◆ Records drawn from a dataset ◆
Segment Open

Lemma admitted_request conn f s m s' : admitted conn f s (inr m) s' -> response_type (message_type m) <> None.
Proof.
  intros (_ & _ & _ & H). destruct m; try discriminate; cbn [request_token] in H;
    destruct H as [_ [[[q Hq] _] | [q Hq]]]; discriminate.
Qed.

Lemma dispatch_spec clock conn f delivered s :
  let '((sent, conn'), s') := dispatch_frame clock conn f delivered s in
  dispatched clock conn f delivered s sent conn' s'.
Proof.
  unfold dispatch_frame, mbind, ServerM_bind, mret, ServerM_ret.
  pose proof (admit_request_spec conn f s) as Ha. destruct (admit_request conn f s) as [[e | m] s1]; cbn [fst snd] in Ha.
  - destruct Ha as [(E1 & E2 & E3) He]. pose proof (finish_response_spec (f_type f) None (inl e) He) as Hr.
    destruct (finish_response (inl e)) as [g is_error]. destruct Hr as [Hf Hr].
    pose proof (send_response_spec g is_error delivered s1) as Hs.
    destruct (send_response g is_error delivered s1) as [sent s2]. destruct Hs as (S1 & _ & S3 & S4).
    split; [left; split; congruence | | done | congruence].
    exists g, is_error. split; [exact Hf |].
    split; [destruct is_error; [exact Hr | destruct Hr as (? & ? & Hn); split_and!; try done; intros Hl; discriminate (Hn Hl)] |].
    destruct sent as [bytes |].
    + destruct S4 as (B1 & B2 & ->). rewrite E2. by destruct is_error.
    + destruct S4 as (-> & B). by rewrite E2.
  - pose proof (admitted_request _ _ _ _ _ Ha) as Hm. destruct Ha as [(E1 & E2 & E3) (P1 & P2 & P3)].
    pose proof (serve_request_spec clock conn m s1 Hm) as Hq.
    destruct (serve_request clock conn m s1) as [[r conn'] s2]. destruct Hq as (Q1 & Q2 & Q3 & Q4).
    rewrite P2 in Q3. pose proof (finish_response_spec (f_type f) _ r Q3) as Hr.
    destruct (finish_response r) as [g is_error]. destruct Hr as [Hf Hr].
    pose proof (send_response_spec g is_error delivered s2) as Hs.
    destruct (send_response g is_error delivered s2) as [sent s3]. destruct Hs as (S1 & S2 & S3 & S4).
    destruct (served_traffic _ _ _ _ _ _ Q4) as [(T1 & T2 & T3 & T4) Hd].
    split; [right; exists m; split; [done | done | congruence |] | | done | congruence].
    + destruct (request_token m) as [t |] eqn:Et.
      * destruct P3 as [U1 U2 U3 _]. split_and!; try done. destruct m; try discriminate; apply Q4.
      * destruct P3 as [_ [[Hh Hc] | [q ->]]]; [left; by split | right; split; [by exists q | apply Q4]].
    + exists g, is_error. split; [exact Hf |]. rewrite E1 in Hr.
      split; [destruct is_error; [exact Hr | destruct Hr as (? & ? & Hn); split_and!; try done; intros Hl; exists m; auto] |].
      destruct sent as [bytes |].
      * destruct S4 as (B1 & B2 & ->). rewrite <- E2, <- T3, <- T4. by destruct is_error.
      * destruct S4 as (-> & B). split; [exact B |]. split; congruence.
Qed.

Segment Closed

◆ Your task ◆
Repeat exactly the lines above from the one with "pose proof (serve_request_spec" up to and including the one with "pose proof (send_response_spec g is_error delivered s2)". No other line belongs in the reply.

◆ Response to the exercise ◆
    pose proof (serve_request_spec clock conn m s1 Hm) as Hq.
    destruct (serve_request clock conn m s1) as [[r conn'] s2]. destruct Hq as (Q1 & Q2 & Q3 & Q4).
    rewrite P2 in Q3. pose proof (finish_response_spec (f_type f) _ r Q3) as Hr.
    destruct (finish_response r) as [g is_error]. destruct Hr as [Hf Hr].
    pose proof (send_response_spec g is_error delivered s2) as Hs.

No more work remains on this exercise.